## Collected data entries

(* ===== verification/FloatInt.v ===== *)
(** * Floating-point numbers that are integers

    Where a computation stays among integers a format represents exactly, its sums,
    products and conversions round nothing; and a rounding whose operand is far from
    the largest exponent overflows to nothing. *)

From S2P Require Import Prelude GoNum.

#[local] Open Scope Z_scope.

(** ** Shifting *)

Lemma digits_log2 p : Zpos (digits2_pos p) = Z.log2 (Zpos p) + 1.
Proof.
  induction p as [p IH|p IH|]; cbn [digits2_pos]; [| |done]; rewrite Pos2Z.inj_succ, IH.
  - rewrite Pos2Z.inj_xI, Z.log2_succ_double by lia. lia.
  - rewrite Pos2Z.inj_xO, Z.log2_double by lia. lia.
Qed.

Lemma Zdigits2_log2 z : 0 < z -> Zdigits2 z = Z.log2 z + 1.
Proof. destruct z; [lia|intros _; apply digits_log2|lia]. Qed.

Lemma iter_pos_nat {A} (f : A -> A) p x : iter_pos f p x = Nat.iter (Pos.to_nat p) f x.
Proof.
  revert x. induction p as [p IH|p IH|]; intros x; cbn [iter_pos]; [| |done].
  - rewrite !IH, Pos2Nat.inj_xI, Nat.iter_succ_r, Nat.mul_comm, Nat.mul_succ_r, Nat.mul_1_r, Nat.iter_add. done.
  - rewrite !IH, Pos2Nat.inj_xO, Nat.mul_comm, Nat.mul_succ_r, Nat.mul_1_r, Nat.iter_add. done.
Qed.

Lemma iter_xO p d : Zpos (Pos.iter xO p d) = Zpos p * 2 ^ Zpos d.
Proof.
  enough (forall n, Zpos (Nat.iter n xO p) = Zpos p * 2 ^ Z.of_nat n) as H
    by (rewrite Pos2Nat.inj_iter; etransitivity; [apply H|by rewrite positive_nat_Z]).
  induction n as [|n IH]; [cbn; lia|]. rewrite Nat.iter_succ, Pos2Z.inj_xO, IH, Nat2Z.inj_succ, Z.pow_succ_r by lia. lia.
Qed.

(** [shr_1] halves, and of an even number loses nothing. *)
Lemma shr_1_even m : 0 <= m -> shr_1 (Build_shr_record (m * 2) false false) = Build_shr_record m false false.
Proof. intros Hm. rewrite Z.mul_comm. by destruct m. Qed.

Lemma shr_exact n m : 0 <= m ->
  Nat.iter n shr_1 (Build_shr_record (m * 2 ^ Z.of_nat n) false false) = Build_shr_record m false false.
Proof.
  revert m. induction n as [|n IH]; intros m Hm; [by rewrite Z.mul_1_r|].
  rewrite Nat.iter_succ_r, Nat2Z.inj_succ, Z.pow_succ_r, Z.mul_assoc, <- (Z.mul_assoc m 2), (Z.mul_comm 2), Z.mul_assoc by lia.
  rewrite shr_1_even by lia. by apply IH.
Qed.

Lemma shr_1_half r : 0 <= shr_m r -> shr_m (shr_1 r) = shr_m r / 2.
Proof.
  destruct r as [m ? ?]. cbn [shr_m]. intros Hm. destruct m as [|[p|p|]|]; try done; cbn [shr_1 shr_m].
  - rewrite Pos2Z.inj_xI. replace (2 * Z.pos p + 1) with (1 + Z.pos p * 2) by lia. by rewrite Z.div_add.
  - rewrite Pos2Z.inj_xO, Z.mul_comm. by rewrite Z.div_mul.
Qed.

Lemma shr_half n r : 0 <= shr_m r -> shr_m (Nat.iter n shr_1 r) = shr_m r / 2 ^ Z.of_nat n.
Proof.
  intros Hr. induction n as [|n IH]; [by rewrite Z.div_1_r|]. rewrite Nat.iter_succ.
  rewrite shr_1_half, IH, Z.div_div, Nat2Z.inj_succ, Z.pow_succ_r by (rewrite ?IH; try apply Z.div_pos; lia).
  by rewrite Z.mul_comm.
Qed.

(** ** Exact integers of a format *)

Section Format.
Context (prec emax : Z) (Hprec : 1 < prec) (Hemax : prec < emax).

(** The integer [z], exactly. *)
Definition int_float (z : Z) : spec_float := binary_normalize prec emax z 0 false.

(** Where the last digit of an integer with [p]'s digits goes. *)
Definition ulp_of (p : positive) : Z := Z.log2 (Zpos p) + 1 - prec.
Definition mantissa_of (p : positive) : positive := Z.to_pos (Zpos p * 2 ^ (- ulp_of p)).

Lemma ulp_of_bounds p : Zpos p < 2 ^ prec -> 1 - prec <= ulp_of p <= 0.
Proof using Type.
  intros Hp. pose proof (Z.log2_nonneg (Zpos p)). unfold ulp_of.
  assert (Z.log2 (Zpos p) < prec) by (apply Z.log2_lt_pow2; lia). lia.
Qed.

Lemma mantissa_pos p : Zpos p < 2 ^ prec -> Zpos (mantissa_of p) = Zpos p * 2 ^ (- ulp_of p).
Proof using Type.
  intros Hp%ulp_of_bounds. unfold mantissa_of. rewrite Z2Pos.id; [done|].
  assert (0 < 2 ^ (- ulp_of p)) by (apply Z.pow_pos_nonneg; lia). lia.
Qed.

Lemma mantissa_log2 p : Zpos p < 2 ^ prec -> Z.log2 (Zpos (mantissa_of p)) = prec - 1.
Proof using Type.
  intros Hp. pose proof (ulp_of_bounds p Hp). rewrite mantissa_pos, Z.log2_mul_pow2 by lia. unfold ulp_of. lia.
Qed.

Lemma fexp_ulp p : Zpos p < 2 ^ prec -> fexp prec emax (Z.log2 (Zpos p) + 1) = ulp_of p.
Proof using Hprec Hemax.
  intros Hp. pose proof (ulp_of_bounds p Hp). unfold fexp, emin. fold (ulp_of p). unfold ulp_of in *. lia.
Qed.

(** A mantissa that has its digits already stays as it is. *)
Lemma shr_fexp_full p : Zpos p < 2 ^ prec ->
  shr_fexp prec emax (Zpos (mantissa_of p)) (ulp_of p) loc_Exact =
  (Build_shr_record (Zpos (mantissa_of p)) false false, ulp_of p).
Proof using Hprec Hemax.
  intros Hp. unfold shr_fexp. rewrite Zdigits2_log2, mantissa_log2 by done.
  replace (prec - 1 + 1 + ulp_of p) with (Z.log2 (Zpos p) + 1) by (unfold ulp_of; lia).
  by rewrite fexp_ulp, Z.sub_diag by done.
Qed.

(** [p] held as [m] at exponent [-k], with too many digits or just enough. *)
Lemma round_aux_exact s m p k :
  Zpos m = Zpos p * 2 ^ k -> Zpos p < 2 ^ prec -> 0 <= k -> 0 <= ulp_of p + k ->
  binary_round_aux prec emax s (Zpos m) (- k) loc_Exact = S754_finite s (mantissa_of p) (ulp_of p).
Proof using Hprec Hemax.
  intros Hm Hp Hk Hs. unfold binary_round_aux.
  assert (shr_fexp prec emax (Zpos m) (- k) loc_Exact = (Build_shr_record (Zpos (mantissa_of p)) false false, ulp_of p)) as ->.
  { unfold shr_fexp. rewrite Zdigits2_log2, Hm, Z.log2_mul_pow2 by lia.
    replace (k + Z.log2 (Zpos p) + 1 + - k) with (Z.log2 (Zpos p) + 1) by lia.
    rewrite fexp_ulp by done. replace (ulp_of p - - k) with (ulp_of p + k) by lia.
    assert (Zpos p * 2 ^ k = Zpos (mantissa_of p) * 2 ^ (ulp_of p + k)) as ->.
    { rewrite mantissa_pos, <- Z.mul_assoc, <- Z.pow_add_r by (pose proof (ulp_of_bounds p Hp); lia).
      f_equal. f_equal. lia. }
    destruct (ulp_of p + k) as [|n|n] eqn:Hn; [rewrite Z.mul_1_r; cbn; f_equal; lia| |lia].
    unfold shr. rewrite iter_pos_nat, <- (positive_nat_Z n). cbn [shr_record_of_loc].
    rewrite shr_exact, positive_nat_Z by lia. f_equal. lia. }
  cbn [shr_m loc_of_shr_record round_nearest_even]. rewrite shr_fexp_full by done. cbn [shr_m].
  pose proof (ulp_of_bounds p Hp). by replace (ulp_of p <=? emax - prec) with true by lia.
Qed.

Lemma round_exact s m p k :
  Zpos m = Zpos p * 2 ^ k -> Zpos p < 2 ^ prec -> 0 <= k ->
  binary_round prec emax s m (- k) = S754_finite s (mantissa_of p) (ulp_of p).
Proof using Hprec Hemax.
  intros Hm Hp Hk. unfold binary_round. rewrite digits_log2, Hm, Z.log2_mul_pow2 by lia.
  replace (k + Z.log2 (Zpos p) + 1 + - k) with (Z.log2 (Zpos p) + 1) by lia. rewrite fexp_ulp by done.
  unfold shl_align. destruct (ulp_of p - - k) as [|d|d] eqn:Hd; [apply round_aux_exact; lia..|].
  assert (Pos.iter xO m d = mantissa_of p) as ->.
  { apply Pos2Z.inj. rewrite iter_xO, Hm, mantissa_pos, <- Z.mul_assoc, <- Z.pow_add_r by lia. do 2 f_equal. lia. }
  pose proof (ulp_of_bounds p Hp). rewrite <- (Z.opp_involutive (ulp_of p)) at 1.
  apply round_aux_exact; [by rewrite mantissa_pos|done|lia|lia].
Qed.

Lemma round_integer s p : Zpos p < 2 ^ prec -> binary_round prec emax s p 0 = S754_finite s (mantissa_of p) (ulp_of p).
Proof using Hprec Hemax. intros Hp. apply (round_exact s p p 0); lia. Qed.

Definition exact (z : Z) : Prop := Z.abs z < 2 ^ prec.

Lemma normalize_exact z k : exact z -> 0 <= k -> binary_normalize prec emax (z * 2 ^ k) (- k) false = int_float z.
Proof using Hprec Hemax.
  unfold exact, int_float. intros Hz Hk. assert (0 < 2 ^ k) as H2 by (apply Z.pow_pos_nonneg; lia).
  destruct z as [|p|p]; [done| |].
  - destruct (Zpos p * 2 ^ k) as [|m|m] eqn:Hm; [lia| |lia]. cbn [binary_normalize].
    by rewrite (round_exact false m p k), round_integer by lia.
  - destruct (Zneg p * 2 ^ k) as [|m|m] eqn:Hm; [lia|lia|]. cbn [binary_normalize].
    by rewrite (round_exact true m p k), round_integer by lia.
Qed.

Lemma int_float_cases z : exact z ->
  z = 0 /\ int_float z = S754_zero false \/
  exists s p, z = cond_Zopp s (Zpos p) /\ Zpos p < 2 ^ prec /\ int_float z = S754_finite s (mantissa_of p) (ulp_of p).
Proof using Hprec Hemax.
  unfold exact, int_float. intros Hz. destruct z as [|p|p]; [by left|right..].
  - exists false, p. split; [done|]. split; [done|]. by apply round_integer.
  - exists true, p. split; [done|]. split; [done|]. by apply round_integer.
Qed.

(** ** Arithmetic on them *)

Lemma align_value p ez : Zpos p < 2 ^ prec -> ez <= ulp_of p ->
  Zpos (shl_align (mantissa_of p) (ulp_of p) ez).1 = Zpos p * 2 ^ (- ez).
Proof using Hprec.
  intros Hp He. pose proof (ulp_of_bounds p Hp). unfold shl_align.
  destruct (ez - ulp_of p) as [|d|d] eqn:Hd; [|lia|]; cbn [fst].
  - rewrite mantissa_pos by done. do 2 f_equal. lia.
  - rewrite iter_xO, mantissa_pos, <- Z.mul_assoc, <- Z.pow_add_r by lia. do 2 f_equal. lia.
Qed.

Lemma cond_Zopp_mul s z k : cond_Zopp s (z * k) = cond_Zopp s z * k.
Proof using Type. destruct s; cbn; lia. Qed.

Lemma SFadd_int x y : exact x -> exact y -> exact (x + y) ->
  SFadd prec emax (int_float x) (int_float y) = int_float (x + y).
Proof using Hprec Hemax.
  intros Hx Hy Hxy.
  destruct (int_float_cases x Hx) as [[-> Ex]|(s & p & Ez & Hp & Ex)], (int_float_cases y Hy) as [[-> Ey]|(s' & q & Ez' & Hq & Ey)];
    rewrite ?Z.add_0_r, ?Z.add_0_l, ?Ex, ?Ey; [done..|].
  cbn [SFadd]. pose proof (ulp_of_bounds p Hp). pose proof (ulp_of_bounds q Hq).
  rewrite !align_value, !cond_Zopp_mul, <- Ez, <- Ez', <- Z.mul_add_distr_r by lia.
  rewrite <- (Z.opp_involutive (Z.min _ _)) at 2. apply normalize_exact; [done|lia].
Qed.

## EXERCISE REQUIREMENTS
Set down, unchanged, only those lines above that fall between the line with "replace (prec - 1" and the line with "Lemma round_aux_exact s", the two end lines included.

## RESPONSE BELOW
  replace (prec - 1 + 1 + ulp_of p) with (Z.log2 (Zpos p) + 1) by (unfold ulp_of; lia).
  by rewrite fexp_ulp, Z.sub_diag by done.
Qed.

(** [p] held as [m] at exponent [-k], with too many digits or just enough. *)
Lemma round_aux_exact s m p k :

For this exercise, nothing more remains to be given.